LeBron James was sitting in the barber chair, scrunched as any 6-foot-8 man conforming to regular-sized human furniture would be, in the first episode of his new HBO show, The Shop. He was recounting the story of his house being vandalized last year. The day before Game 1 of the 2017 NBA Finals, a racial slur was spray-painted on the front gate of his property outside Los Angeles. How did LeBron explain it to his kids, longtime friend and business partner Maverick Carter asked?
“No matter how big you can become in America,” LeBron said, “no matter how much influence you think you got or do have, if you’re African American, it doesn’t matter.” He was echoing the sentiments he expressed to a gaggle of reporters in Oakland soon after the incident occurred. The words were similar, and it was a sentiment that’s been expressed for decades across disciplines. The environment was different.
“Anyone who has been in a real barbershop,” LeBron said of the show’s concept back in July, when HBO picked it up, “like the ones where I grew up, knows why this show can be so incredible.” The vision of fluid, open discussion comes across right away in the premiere. Comedian Jerrod Carmichael is shitting on Hamilton one second; Snoop Dogg is telling the shop his music helped teach fans overseas English the next. Fellow L.A. pro Candace Parker and comedian Jon Stewart are across from LeBron sharing a couch; Carter, rapper Vince Staples, Giants receiver Odell Beckham Jr., rival Draymond Green, and Eagles defensive end Michael Bennett sit around the room. Green is holding a burgundy glass, drinking a red wine that probably doubled the set costs—LeBron’s the executive producer of the show, all right. The conversation is fast, loud, and funny, with counterpoints thrown like darts and two people often speaking over each other. It’s friendly banter. Of course it is. It’s a barber shop.
The setting creates a very personal facade, an opportunity to speak on fame and kids and race openly. The viewer is in on the conversation, but isn’t in the conversation. Opinions on hot-topic issues that LeBron’s addressed before aren’t delivered like a sermon, which are more likely to fall flat. He’s chatting with people he respects. And you feel like part of that group.
James holds the floor when he speaks. LeBron holds the floor everywhere he is, and it’s been that way for roughly half his life. It must be an exhausting way to live, and yet, even in this room of friends and colleagues comfortable enough to interrupt him, he’s the center of everything. And for quite some time now, he’s understood what it means to be a focal point.

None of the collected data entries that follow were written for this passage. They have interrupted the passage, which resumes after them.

Lemma lookup_segs_map_sealed (ss : list (Z * list LogRecord)) (id : Z) (f : File) (i : Z)
    (rs : list LogRecord) :
  StronglySorted Z.lt (ss.*1 ++ [id]) -> (i, rs) ∈ ss -> segs_map ss id f !! i = Some (sfile rs).
Proof.
  intros Hs Hi. unfold segs_map.
  assert (i ∈ ss.*1) as Hi1 by (apply list_elem_of_fmap; exists (i, rs); by split).
  pose proof (sorted_snoc_ne _ _ Hs _ Hi1). rewrite lookup_insert_ne by lia.
  apply elem_of_list_to_map_1.
  - rewrite <-list_fmap_compose. apply StronglySorted_app in Hs as (_ & Hs & _).
    apply sorted_NoDup in Hs. done.
  - apply list_elem_of_fmap. by exists (i, rs).
Qed.

Lemma lookup_segs_map_is_Some (ss : list (Z * list LogRecord)) (id : Z) (f : File) (i : Z) :
  is_Some (segs_map ss id f !! i) <-> i ∈ ss.*1 ++ [id].
Proof.
  unfold segs_map. rewrite elem_of_app, list_elem_of_singleton.
  destruct (decide (i = id)) as [->|Hne].
  - rewrite lookup_insert_eq. split; [by right|by eexists].
  - rewrite lookup_insert_ne by done.
    assert (ss.*1 = ((fun s => (s.1, sfile s.2)) <$> ss).*1) as Heq
      by (rewrite <-(list_fmap_compose _ fst); reflexivity).
    rewrite Heq. split.
    + intros [g Hg]. left. apply elem_of_list_to_map_2 in Hg. apply list_elem_of_fmap. by exists (i, g).
    + intros [Hi|]; [|done]. apply not_eq_None_Some. by intros Hn%not_elem_of_list_to_map.
Qed.

Lemma segs_map_insert (ss : list (Z * list LogRecord)) (id : Z) (f f' : File) :
  <[id := f']> (segs_map ss id f) = segs_map ss id f'.
Proof. apply insert_insert_eq. Qed.

Lemma segs_map_snoc (ss : list (Z * list LogRecord)) (id id' : Z) (rs : list LogRecord) (f : File) :
  StronglySorted Z.lt (ss.*1 ++ [id]) ->
  segs_map (ss ++ [(id, rs)]) id' f = <[id' := f]> (segs_map ss id (sfile rs)).
Proof.
  intros Hs. unfold segs_map. f_equal. rewrite fmap_app. simpl. apply list_to_map_snoc.
  rewrite <-list_fmap_compose. intros Hin.
  apply (sorted_snoc_ne _ _ Hs) in Hin. lia.
Qed.

Lemma log_disk_id_u64 (fs : fsys) (dir : path) ss (id : Z) (f : File) :
  log_disk fs dir ss id f -> in_u64 id.
Proof.
  intros [Hd _ _]. apply (dl_u64 _ _ _ Hd). rewrite lookup_segs_map_last. by eexists.
Qed.

Lemma log_disk_last (fs : fsys) (dir : path) ss (id : Z) (f : File) :
  log_disk fs dir ss id f ->
  file_at fs (segment_path dir id) = Some f /\ fs !! segment_path dir id = None.
Proof.
  intros Hld. pose proof (log_disk_id_u64 _ _ _ _ _ Hld) as Hu. destruct Hld as [Hd _ _].
  split; [by rewrite (dl_file _ _ _ Hd), lookup_segs_map_last|].
  by eapply disk_log_seg_not_dir.
Qed.

Lemma log_disk_put (fs : fsys) (dir : path) ss (id : Z) (f f' : File) :
  log_disk fs dir ss id f -> log_disk (put_file (segment_path dir id) f' fs) dir ss id f'.
Proof.
  intros Hld. pose proof (log_disk_id_u64 _ _ _ _ _ Hld) as Hu. destruct Hld as [Hd Hs Hw].
  split; [|done|done]. rewrite <-(segs_map_insert ss id f f'). by apply disk_log_put.
Qed.

Lemma log_disk_roll (fs : fsys) (dir : path) ss (id id' : Z) (rs : list LogRecord) (f : File) :
  log_disk fs dir ss id (sfile rs) -> Forall wf_record rs -> (id < id')%Z -> in_u64 id' ->
  file_at fs (segment_path dir id') = None /\
  log_disk (put_file (segment_path dir id') f fs) dir (ss ++ [(id, rs)]) id' f.
Proof.
  intros [Hd Hs Hw] Hrs Hlt Hu. split.
  - rewrite (dl_file _ _ _ Hd) by done. apply eq_None_not_Some.
    rewrite lookup_segs_map_is_Some. intros [Hin|Hin]%elem_of_app.
    + apply (sorted_snoc_ne _ _ Hs) in Hin. lia.
    + apply list_elem_of_singleton in Hin. lia.
  - split.
    + rewrite segs_map_snoc with (id := id) by done. by apply disk_log_put.
    + rewrite fmap_app. apply StronglySorted_app_2; [|done|by repeat constructor].
      intros a b Ha Hb%list_elem_of_singleton. subst b.
      apply elem_of_app in Ha as [Ha|Ha%list_elem_of_singleton].
      * apply (sorted_snoc_ne _ _ Hs) in Ha. lia.
      * simpl in Ha. lia.
    + apply Forall_app. split; [done|]. by repeat constructor.
Qed.

Lemma log_disk_dir (fs : fsys) (dir : path) ss (id : Z) (f : File) :
  log_disk fs dir ss id f -> exists files, fs !! dir = Some files.
Proof. intros [Hd _ _]. exact (dl_ok _ _ _ Hd dir (reflexivity dir)). Qed.
(** Removing what is left of the scratch directories, and the marker. *)
Lemma wpc_clear_scratch (dir : path) (T0 D1 : gmap bytes File) (fs : fsys) :
  names_free T0 D1 -> fs !! dir = Some (moved T0 D1 ∅) -> is_Some (fs !! backup_of dir) ->
  default ∅ (fs !! tmp_of dir) = ∅ ->
  (forall n, is_Some (T0 !! n) -> fs !! (n :: dir) = None) ->
  (forall n, fs !! (n :: tmp_of dir) = None) ->
  wpc F (remove_dir_if_exists (tmp_of dir);; remove_dir_if_exists (backup_of dir);;
         remove_if_exists (marker_of dir)) tt fs
    (fun _ _ fs' => swapped dir T0 D1 fs' /\ swap_frame dir fs fs')
    (fun _ _ fs' => may_err F /\ committed dir T0 D1 fs' /\ swap_frame dir fs fs')
    (fun fs' => may_crash F /\ committed dir T0 D1 fs' /\ swap_frame dir fs fs').
Proof.
  intros Hf Hd Hb Ht Hs1 Hs2. wpc_step. eapply wpc_mono; [apply wpc_remove_dir_if_exists| | |].
  - intros [] [] fs1 Hr1.
    destruct (removing_tmp_committed dir T0 D1 fs fs1) as (Hd1 & Hb1 & Hs11 & Hc1 & Hf1); auto.
    destruct Hr1 as (Ht1 & _ & Hn1 & _).
    assert (forall n, fs1 !! (n :: tmp_of dir) = None) as Hs21 by auto.
    wpc_step. eapply wpc_mono; [apply wpc_remove_dir_if_exists| | |].
    + intros [] [] fs2 Hr2.
      destruct (removing_backup_committed dir T0 D1 fs1 fs2) as (Hd2 & Ht2 & Hc2 & Hf2); auto.
      destruct Hr2 as (Hb2 & _).
      destruct (committed_marker dir T0 D1 fs2 Hd2 Ht2 Hb2) as [Hsw Hf3].
      eapply wpc_mono; [apply wpc_remove_if_exists| | |].
      * intros [] [] fs3 ->. split; [done|]. etrans; [done|]. by etrans.
      * intros e [] fs3 [HF ->]. split; [done|]. split; [done|]. by etrans.
      * intros fs3 [HF ->]. split; [done|]. split; [done|]. by etrans.
    + intros e [] fs2 [HF Hr2].
      destruct (removing_backup_committed dir T0 D1 fs1 fs2) as (_ & _ & Hc2 & Hf2); auto.
      split; [done|]. split; [done|]. by etrans.
    + intros fs2 [HF Hr2].
      destruct (removing_backup_committed dir T0 D1 fs1 fs2) as (_ & _ & Hc2 & Hf2); auto.
      split; [done|]. split; [done|]. by etrans.
  - intros e [] fs1 [HF Hr1].
    destruct (removing_tmp_committed dir T0 D1 fs fs1) as (_ & _ & _ & Hc1 & Hf1); auto.
  - intros fs1 [HF Hr1].
    destruct (removing_tmp_committed dir T0 D1 fs fs1) as (_ & _ & _ & Hc1 & Hf1); auto.
Qed.

(** The tests of [Path::exists] that the proofs evaluate. *)
Lemma exists_dir (fs : fsys) (p : path) :
  is_Some (fs !! p) -> bool_decide (is_Some (fs !! p) \/ is_Some (file_at fs p)) = true.
Proof. intros Hp. apply bool_decide_eq_true. by left. Qed.

Lemma exists_none (fs : fsys) (p : path) :
  no_entry fs p -> bool_decide (is_Some (fs !! p) \/ is_Some (file_at fs p)) = false.
Proof. intros [H1 H2]. apply bool_decide_eq_false. rewrite H1, H2. by intros [[]|[]]. Qed.

(** Steps 2 and 3. *)
Lemma wpc_steps_2_3 (dir : path) (T0 D1 : gmap bytes File) (fs : fsys) :
  ~ may_err F -> names_free T0 D1 -> committed dir T0 D1 fs -> is_Some (fs !! backup_of dir) ->
  wpc F (tmp_exists ← path_exists (tmp_of dir);
         (if tmp_exists : bool then move_compacted dir (tmp_of dir) else mret tt);;
         remove_dir_if_exists (tmp_of dir);; remove_dir_if_exists (backup_of dir);;
         remove_if_exists (marker_of dir)) tt fs
    (fun _ _ fs' => swapped dir T0 D1 fs' /\ swap_frame dir fs fs')
    (fun _ _ _ => False)
    (fun fs' => may_crash F /\ committed dir T0 D1 fs' /\ swap_frame dir fs fs').
Proof.
  intros HF Hf Hc Hb. pose proof Hc as (T & Hd & Hsub & Hs1 & Hs2 & Hcase).
  destruct Hcase as [[_ Ht]|(Hb' & _)]; [|rewrite Hb' in Hb; by destruct Hb].
  assert (file_at fs (tmp_of dir) = None) as Hft by (eapply moved_free; [done|by left|done]).
  assert (committed dir T0 D1 fs /\ swap_frame dir fs fs) as Hc0 by done.
  wpc_step. apply wpc_path_exists; [|done|done].
  destruct (fs !! tmp_of dir) as [T'|] eqn:Et; simpl in Ht; subst.
  - rewrite bool_decide_eq_true_2 by (left; by eexists). wpc_step.
    eapply wpc_mono; [by apply (wpc_move_compacted dir T0 D1 T)| | |].
    + intros [] [] fs1 (Hc1 & Ht1 & Hb1 & Hf1).
      destruct Hc1 as (T1 & Hd1 & _ & Hs11 & Hs21 & [[_ HT1]|(Hb1' & _ & _)]);
        [|by rewrite Hb1' in Hb1; destruct Hb1].
      rewrite Ht1 in HT1. simpl in HT1. subst T1.
      eapply wpc_mono; [by apply (wpc_clear_scratch dir T0 D1); rewrite ?Ht1| | |].
      * intros [] [] fs2 [Hsw Hf2]. split; [done|by etrans].
      * by intros e [] fs2 [? _].
      * intros fs2 (HC & Hc2 & Hf2). split; [done|]. split; [done|by etrans].
    + by intros e [] fs1 [? _].
    + done.
  - rewrite bool_decide_eq_false_2 by (rewrite Hft; by intros [[]|[]]). wpc_step. wpc_step.
    eapply wpc_mono; [by apply (wpc_clear_scratch dir T0 D1); rewrite ?Et| | |].
    + done.
    + by intros e [] fs2 [? _].
    + done.
Qed.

“When I was growing up,” Bennett tells the room, “I was looking for Michael Jordan to say something and he never did. But now kids can look up and be like, ‘What’d LeBron say?’” James talks about when his social responsibilities became clear to him. His sons, LeBron Jr. and Bryce Maximus, were in elementary school when Trayvon Martin was shot and killed in 2012. “I can’t imagine if I sent my kid out and he didn’t return home. ... I started thinking ... ‘If I can get 25,000 to show up to a basketball game, I can reach so many more platforms when I talk.’”
Everyone listens. LeBron doesn’t just talk, he turns words into slogans and reclaims insults as rallying cries. U bum. Shut up and dribble. He wore an “I Can’t Breathe” shirt, and the league followed. He spoke on the NFL protests against racial injustice, on Colin Kaepernick, and on rescinded invitations to the White House.
The Shop is another platform, but it isn’t a pedestal. It’s not a postgame press conference, where power dynamics are heavily skewed. It’s an HBO show that attempts to keep a level playing field for everyone involved. And for an athlete who is constantly asked to respond to happenings on and off the court in the heat of the moment, The Shop affords him some time to breathe. It’s a fitting segue into LeBron’s next chapter. Professional athletes, often seemingly from birth, are singularly focused on their sport. It’s why life after basketball (or football, or tennis, etc.) can be a jarring transition. LeBron is still, remarkably, in his prime at 33, yet already pushing for accomplishments outside the sport. It shouldn’t be shocking. He was called the Chosen One at 17. He’s always been ahead of his time.
At one point in the show, Carter asks if LeBron can ever proclaim himself the best. Green says he should.
“I think Bron over the last four years became LeBron James,” Green said. “And it wasn’t nothing to do with winning, and it wasn’t nothing to do with stats. He found himself. People didn’t start to view him as they view him now, until he became that force, that man to say, ‘I’m here.’ I feel like for years he shied away from saying, ‘I’m here.’ And when he started to say, ‘Fuck y’all, I’m here,’ that’s when he became who he is, and no one would have ever said that until he did it himself.”
He was talking about basketball. But the older, wiser LeBron is also saying “Fuck y’all, I’m here” off the court, too. And he knows we’re watching.
Disclosure: HBO is an initial investor in The Ringer.